• PROBLEM: Check each line of the entries for "From" and report the ones that have it.

• RECORDS FOR THE TASK:
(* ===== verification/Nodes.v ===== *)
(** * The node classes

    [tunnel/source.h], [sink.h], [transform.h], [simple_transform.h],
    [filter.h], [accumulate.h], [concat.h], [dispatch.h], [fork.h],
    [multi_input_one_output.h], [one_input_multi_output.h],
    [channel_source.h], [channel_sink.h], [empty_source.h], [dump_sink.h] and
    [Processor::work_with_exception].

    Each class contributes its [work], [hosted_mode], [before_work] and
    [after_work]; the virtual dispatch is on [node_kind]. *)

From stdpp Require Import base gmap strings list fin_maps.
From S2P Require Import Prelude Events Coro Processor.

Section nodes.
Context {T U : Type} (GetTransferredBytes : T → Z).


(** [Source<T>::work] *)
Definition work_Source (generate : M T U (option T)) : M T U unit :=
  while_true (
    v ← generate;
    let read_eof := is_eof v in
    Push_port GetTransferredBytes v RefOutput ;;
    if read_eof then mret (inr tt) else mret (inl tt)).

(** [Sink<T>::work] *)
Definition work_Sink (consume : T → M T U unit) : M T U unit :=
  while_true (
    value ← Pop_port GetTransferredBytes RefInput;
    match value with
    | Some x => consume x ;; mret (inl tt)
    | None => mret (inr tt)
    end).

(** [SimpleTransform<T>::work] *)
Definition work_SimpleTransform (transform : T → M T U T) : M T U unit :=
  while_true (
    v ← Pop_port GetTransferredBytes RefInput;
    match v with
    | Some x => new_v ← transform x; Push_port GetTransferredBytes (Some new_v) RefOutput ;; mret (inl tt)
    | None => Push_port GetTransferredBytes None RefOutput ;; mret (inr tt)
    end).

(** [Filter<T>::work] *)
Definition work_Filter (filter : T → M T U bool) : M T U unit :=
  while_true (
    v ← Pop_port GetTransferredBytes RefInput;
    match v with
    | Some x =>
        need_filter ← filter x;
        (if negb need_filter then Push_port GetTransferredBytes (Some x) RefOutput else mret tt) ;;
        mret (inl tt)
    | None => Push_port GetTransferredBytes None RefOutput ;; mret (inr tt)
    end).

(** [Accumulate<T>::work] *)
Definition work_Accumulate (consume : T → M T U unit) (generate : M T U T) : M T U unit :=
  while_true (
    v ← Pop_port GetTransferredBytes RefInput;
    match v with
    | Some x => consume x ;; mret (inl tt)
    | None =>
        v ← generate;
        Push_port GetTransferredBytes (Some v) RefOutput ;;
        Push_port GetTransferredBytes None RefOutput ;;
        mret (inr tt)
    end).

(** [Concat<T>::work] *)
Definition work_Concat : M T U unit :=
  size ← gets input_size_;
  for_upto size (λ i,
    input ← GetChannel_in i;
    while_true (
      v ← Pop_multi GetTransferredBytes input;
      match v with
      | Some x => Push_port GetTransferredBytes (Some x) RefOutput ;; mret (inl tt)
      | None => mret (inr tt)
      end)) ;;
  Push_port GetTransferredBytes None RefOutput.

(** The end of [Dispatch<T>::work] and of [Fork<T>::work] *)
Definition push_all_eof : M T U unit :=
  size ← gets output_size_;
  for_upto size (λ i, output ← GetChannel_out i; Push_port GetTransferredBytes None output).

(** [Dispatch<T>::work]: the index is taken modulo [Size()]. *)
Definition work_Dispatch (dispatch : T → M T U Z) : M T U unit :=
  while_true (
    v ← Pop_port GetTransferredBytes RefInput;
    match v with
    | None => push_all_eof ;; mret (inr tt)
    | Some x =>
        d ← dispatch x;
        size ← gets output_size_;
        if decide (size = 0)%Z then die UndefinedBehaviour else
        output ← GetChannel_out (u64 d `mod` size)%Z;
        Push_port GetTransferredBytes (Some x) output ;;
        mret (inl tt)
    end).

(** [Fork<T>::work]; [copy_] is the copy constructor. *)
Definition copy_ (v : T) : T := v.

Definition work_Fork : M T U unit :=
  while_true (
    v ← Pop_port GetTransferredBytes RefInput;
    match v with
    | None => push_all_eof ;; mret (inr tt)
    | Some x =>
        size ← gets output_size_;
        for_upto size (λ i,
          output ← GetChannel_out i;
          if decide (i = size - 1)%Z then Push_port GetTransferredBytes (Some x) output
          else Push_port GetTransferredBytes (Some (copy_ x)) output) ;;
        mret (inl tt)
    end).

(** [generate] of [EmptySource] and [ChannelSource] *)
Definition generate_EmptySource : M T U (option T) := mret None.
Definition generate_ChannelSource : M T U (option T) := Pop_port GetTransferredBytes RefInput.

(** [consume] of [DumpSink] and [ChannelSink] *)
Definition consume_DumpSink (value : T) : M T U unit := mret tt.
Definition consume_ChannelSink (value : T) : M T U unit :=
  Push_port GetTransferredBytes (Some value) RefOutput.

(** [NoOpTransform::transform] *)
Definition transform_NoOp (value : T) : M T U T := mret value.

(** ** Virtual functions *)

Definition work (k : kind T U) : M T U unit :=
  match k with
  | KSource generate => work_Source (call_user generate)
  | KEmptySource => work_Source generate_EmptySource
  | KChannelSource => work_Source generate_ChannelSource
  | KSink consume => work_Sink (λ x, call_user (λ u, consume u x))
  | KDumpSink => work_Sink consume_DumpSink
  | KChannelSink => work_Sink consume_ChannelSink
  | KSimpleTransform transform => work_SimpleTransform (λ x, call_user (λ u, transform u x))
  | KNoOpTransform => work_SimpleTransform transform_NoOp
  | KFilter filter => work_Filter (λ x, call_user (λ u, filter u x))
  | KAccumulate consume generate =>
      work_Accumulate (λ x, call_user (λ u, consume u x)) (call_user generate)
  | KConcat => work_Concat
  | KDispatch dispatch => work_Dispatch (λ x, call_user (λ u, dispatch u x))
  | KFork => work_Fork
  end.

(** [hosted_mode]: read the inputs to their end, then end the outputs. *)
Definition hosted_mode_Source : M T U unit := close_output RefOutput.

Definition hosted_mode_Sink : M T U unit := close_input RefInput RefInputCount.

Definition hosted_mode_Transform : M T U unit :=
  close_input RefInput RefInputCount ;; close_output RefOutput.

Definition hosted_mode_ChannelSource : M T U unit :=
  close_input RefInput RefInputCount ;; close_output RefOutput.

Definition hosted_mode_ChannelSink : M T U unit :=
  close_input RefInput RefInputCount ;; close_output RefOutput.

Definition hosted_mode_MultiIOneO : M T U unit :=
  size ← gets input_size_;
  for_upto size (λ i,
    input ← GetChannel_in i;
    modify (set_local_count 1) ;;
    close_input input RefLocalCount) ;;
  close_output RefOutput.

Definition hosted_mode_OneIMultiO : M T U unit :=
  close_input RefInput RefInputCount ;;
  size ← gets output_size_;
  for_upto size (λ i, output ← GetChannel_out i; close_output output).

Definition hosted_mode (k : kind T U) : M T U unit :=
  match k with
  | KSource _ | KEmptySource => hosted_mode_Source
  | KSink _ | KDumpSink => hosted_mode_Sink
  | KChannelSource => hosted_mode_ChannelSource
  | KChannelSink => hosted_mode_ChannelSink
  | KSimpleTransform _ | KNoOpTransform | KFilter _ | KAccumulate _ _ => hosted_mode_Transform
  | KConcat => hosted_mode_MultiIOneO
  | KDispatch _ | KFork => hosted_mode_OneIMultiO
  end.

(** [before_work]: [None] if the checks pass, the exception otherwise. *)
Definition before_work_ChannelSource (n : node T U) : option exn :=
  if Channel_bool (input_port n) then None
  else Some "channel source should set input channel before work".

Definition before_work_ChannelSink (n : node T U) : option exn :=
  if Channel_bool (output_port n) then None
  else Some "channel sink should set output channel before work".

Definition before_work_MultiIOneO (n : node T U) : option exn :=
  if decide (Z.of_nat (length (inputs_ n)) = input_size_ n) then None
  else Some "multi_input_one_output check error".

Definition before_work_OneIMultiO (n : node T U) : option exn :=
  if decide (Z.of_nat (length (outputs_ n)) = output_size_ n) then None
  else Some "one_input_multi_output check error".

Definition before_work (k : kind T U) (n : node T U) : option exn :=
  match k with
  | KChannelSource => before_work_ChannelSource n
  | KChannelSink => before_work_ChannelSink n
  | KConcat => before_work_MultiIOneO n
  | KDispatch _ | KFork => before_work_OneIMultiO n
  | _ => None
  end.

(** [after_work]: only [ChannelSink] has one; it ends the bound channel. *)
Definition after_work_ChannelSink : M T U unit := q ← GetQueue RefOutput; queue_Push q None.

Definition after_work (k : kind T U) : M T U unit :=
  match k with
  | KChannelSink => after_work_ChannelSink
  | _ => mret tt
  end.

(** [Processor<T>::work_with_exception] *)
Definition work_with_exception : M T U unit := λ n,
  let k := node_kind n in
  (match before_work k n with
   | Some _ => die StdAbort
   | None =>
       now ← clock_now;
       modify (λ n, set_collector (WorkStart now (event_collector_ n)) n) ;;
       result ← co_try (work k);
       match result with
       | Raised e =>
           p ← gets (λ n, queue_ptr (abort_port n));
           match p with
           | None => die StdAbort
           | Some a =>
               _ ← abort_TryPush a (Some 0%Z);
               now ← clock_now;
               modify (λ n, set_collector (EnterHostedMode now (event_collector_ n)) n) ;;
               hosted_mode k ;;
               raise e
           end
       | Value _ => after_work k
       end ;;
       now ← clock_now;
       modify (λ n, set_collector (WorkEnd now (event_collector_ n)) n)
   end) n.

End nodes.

• ANSWER SECTION:
From stdpp Require Import base gmap strings list fin_maps.
From S2P Require Import Prelude Events Coro Processor.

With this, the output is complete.